(TASK DETAILS) Scan the entries below for the word "Defined", then copy each line that holds it.

══ GIVEN INFORMATION

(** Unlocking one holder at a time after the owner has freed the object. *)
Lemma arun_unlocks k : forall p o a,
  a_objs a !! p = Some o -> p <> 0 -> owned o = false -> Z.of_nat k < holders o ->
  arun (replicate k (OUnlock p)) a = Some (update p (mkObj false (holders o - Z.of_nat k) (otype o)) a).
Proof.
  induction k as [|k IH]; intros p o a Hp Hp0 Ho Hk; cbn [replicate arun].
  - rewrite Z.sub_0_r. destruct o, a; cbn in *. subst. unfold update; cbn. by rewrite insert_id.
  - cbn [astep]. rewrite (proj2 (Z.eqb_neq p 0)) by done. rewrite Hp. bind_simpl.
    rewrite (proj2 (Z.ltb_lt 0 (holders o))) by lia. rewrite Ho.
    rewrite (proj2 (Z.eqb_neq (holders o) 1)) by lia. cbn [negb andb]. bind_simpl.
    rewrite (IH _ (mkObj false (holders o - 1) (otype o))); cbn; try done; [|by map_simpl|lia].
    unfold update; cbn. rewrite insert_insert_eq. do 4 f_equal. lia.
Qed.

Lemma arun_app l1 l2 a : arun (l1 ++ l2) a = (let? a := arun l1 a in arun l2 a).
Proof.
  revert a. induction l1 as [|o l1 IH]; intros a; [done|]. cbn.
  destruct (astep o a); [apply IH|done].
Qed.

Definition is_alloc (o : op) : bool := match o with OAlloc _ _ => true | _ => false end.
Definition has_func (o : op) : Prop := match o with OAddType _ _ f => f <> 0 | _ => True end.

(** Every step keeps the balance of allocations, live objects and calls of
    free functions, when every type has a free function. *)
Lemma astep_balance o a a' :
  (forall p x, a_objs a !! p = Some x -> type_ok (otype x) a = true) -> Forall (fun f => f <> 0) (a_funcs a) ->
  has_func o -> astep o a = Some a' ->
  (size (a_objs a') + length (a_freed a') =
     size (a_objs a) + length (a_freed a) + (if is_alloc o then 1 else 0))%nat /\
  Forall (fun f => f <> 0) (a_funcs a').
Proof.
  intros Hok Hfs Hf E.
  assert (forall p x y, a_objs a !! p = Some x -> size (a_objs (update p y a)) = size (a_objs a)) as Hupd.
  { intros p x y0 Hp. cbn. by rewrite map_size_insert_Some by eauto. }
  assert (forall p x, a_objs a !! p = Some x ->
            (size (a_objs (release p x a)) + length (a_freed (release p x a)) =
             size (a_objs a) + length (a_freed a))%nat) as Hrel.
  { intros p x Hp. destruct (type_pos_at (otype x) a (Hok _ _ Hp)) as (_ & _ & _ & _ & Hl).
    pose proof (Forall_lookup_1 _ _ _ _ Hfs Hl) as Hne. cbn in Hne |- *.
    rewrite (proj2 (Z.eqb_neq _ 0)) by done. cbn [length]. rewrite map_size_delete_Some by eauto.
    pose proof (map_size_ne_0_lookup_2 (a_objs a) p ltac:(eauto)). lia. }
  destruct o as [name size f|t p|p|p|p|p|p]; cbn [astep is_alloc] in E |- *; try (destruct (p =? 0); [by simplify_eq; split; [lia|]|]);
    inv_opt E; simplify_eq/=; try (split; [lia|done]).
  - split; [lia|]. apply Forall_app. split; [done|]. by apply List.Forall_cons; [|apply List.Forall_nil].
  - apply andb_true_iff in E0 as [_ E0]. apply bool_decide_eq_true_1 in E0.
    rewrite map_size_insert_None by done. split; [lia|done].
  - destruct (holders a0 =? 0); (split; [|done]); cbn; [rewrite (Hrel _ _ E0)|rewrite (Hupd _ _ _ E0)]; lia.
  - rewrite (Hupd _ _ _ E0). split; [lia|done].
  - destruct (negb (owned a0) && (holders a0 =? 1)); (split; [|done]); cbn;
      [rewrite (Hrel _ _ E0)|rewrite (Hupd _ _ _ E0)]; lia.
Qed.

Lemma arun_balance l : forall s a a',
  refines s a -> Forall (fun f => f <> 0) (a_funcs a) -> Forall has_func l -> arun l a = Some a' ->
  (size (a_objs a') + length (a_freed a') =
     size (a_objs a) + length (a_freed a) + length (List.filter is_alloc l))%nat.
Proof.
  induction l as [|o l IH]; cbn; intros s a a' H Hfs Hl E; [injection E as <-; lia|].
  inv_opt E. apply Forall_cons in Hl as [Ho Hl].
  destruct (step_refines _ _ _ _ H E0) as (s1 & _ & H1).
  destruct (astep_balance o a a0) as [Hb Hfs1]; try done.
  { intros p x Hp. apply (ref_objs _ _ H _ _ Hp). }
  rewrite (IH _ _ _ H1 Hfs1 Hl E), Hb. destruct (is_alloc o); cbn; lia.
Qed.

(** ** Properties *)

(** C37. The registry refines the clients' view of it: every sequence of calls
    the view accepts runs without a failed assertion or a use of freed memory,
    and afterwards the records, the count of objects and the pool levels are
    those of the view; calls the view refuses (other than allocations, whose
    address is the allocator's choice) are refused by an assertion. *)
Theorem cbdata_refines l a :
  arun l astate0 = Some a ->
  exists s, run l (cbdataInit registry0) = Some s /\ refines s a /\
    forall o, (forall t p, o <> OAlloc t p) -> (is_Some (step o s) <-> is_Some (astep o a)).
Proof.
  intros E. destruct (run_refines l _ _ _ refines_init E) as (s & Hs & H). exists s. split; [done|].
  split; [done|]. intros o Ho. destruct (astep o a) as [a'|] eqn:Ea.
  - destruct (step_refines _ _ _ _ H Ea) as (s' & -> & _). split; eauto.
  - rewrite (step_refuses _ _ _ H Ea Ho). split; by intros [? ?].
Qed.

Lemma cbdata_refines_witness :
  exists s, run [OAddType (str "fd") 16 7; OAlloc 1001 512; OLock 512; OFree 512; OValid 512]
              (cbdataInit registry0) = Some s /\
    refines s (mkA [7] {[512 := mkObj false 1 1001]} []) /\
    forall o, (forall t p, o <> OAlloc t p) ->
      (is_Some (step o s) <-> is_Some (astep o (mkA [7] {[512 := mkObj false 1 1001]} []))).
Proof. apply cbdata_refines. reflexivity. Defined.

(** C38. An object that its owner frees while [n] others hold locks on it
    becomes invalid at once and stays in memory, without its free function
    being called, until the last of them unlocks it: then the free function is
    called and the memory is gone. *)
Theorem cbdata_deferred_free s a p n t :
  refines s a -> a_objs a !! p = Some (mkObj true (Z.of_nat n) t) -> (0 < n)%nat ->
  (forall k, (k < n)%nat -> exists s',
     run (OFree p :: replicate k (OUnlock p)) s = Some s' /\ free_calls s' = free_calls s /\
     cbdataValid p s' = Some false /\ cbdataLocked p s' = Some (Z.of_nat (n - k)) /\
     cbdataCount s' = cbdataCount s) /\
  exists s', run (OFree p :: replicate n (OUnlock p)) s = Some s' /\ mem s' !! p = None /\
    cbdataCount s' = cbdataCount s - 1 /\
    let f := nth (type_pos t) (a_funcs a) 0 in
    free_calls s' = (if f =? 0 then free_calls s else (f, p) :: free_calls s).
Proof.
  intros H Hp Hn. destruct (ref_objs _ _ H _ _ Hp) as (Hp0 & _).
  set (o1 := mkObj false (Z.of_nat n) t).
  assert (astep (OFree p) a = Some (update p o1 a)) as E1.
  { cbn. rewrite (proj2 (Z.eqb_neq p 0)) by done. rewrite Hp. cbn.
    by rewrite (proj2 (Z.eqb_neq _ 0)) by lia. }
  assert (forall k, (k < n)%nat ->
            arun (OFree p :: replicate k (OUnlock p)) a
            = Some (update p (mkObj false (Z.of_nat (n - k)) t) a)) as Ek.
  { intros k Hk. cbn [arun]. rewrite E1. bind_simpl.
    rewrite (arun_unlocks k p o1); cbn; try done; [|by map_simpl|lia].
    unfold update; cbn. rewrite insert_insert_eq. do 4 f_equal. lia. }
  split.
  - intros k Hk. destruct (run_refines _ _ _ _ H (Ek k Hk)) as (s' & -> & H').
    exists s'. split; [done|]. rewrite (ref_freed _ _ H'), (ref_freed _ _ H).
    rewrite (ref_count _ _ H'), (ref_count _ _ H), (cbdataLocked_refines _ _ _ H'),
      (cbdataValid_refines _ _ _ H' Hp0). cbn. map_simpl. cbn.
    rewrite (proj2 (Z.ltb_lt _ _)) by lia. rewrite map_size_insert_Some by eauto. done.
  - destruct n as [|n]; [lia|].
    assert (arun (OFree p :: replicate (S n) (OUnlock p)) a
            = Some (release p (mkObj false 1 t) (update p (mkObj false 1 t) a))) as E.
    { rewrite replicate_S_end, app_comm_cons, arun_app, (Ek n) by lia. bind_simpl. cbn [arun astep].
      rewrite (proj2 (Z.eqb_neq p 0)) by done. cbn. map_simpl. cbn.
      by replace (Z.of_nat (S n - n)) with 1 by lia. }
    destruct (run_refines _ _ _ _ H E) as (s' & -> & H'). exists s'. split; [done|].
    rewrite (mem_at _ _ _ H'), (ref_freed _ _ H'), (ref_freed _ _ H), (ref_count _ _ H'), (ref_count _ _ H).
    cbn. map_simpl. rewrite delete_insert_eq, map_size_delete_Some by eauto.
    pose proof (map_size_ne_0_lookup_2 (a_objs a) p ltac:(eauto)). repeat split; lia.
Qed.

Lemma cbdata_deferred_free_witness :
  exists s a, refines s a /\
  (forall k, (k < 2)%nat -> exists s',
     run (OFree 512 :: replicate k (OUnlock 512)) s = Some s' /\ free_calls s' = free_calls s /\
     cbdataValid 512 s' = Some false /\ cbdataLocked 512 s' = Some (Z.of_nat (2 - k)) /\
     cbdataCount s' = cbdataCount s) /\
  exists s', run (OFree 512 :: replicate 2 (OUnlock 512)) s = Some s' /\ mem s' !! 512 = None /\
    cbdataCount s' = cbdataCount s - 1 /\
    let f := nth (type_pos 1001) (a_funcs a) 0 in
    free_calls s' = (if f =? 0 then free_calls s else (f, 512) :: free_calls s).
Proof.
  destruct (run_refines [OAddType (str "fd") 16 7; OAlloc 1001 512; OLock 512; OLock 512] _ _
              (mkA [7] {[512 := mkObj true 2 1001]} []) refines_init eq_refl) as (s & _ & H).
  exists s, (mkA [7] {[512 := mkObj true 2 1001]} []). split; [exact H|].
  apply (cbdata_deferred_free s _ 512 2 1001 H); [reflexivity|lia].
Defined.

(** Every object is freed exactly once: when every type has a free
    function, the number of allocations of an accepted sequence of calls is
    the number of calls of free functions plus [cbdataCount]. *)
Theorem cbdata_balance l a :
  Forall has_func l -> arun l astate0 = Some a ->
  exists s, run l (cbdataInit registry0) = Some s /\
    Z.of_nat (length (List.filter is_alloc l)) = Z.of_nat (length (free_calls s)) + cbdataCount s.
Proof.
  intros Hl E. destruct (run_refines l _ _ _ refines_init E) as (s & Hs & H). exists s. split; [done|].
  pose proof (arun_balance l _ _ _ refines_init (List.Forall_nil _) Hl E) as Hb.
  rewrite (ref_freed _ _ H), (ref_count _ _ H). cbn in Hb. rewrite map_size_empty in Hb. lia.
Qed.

════

(SOLUTION FOR THIS PROBLEM)
Proof. apply cbdata_refines. reflexivity. Defined.
Defined.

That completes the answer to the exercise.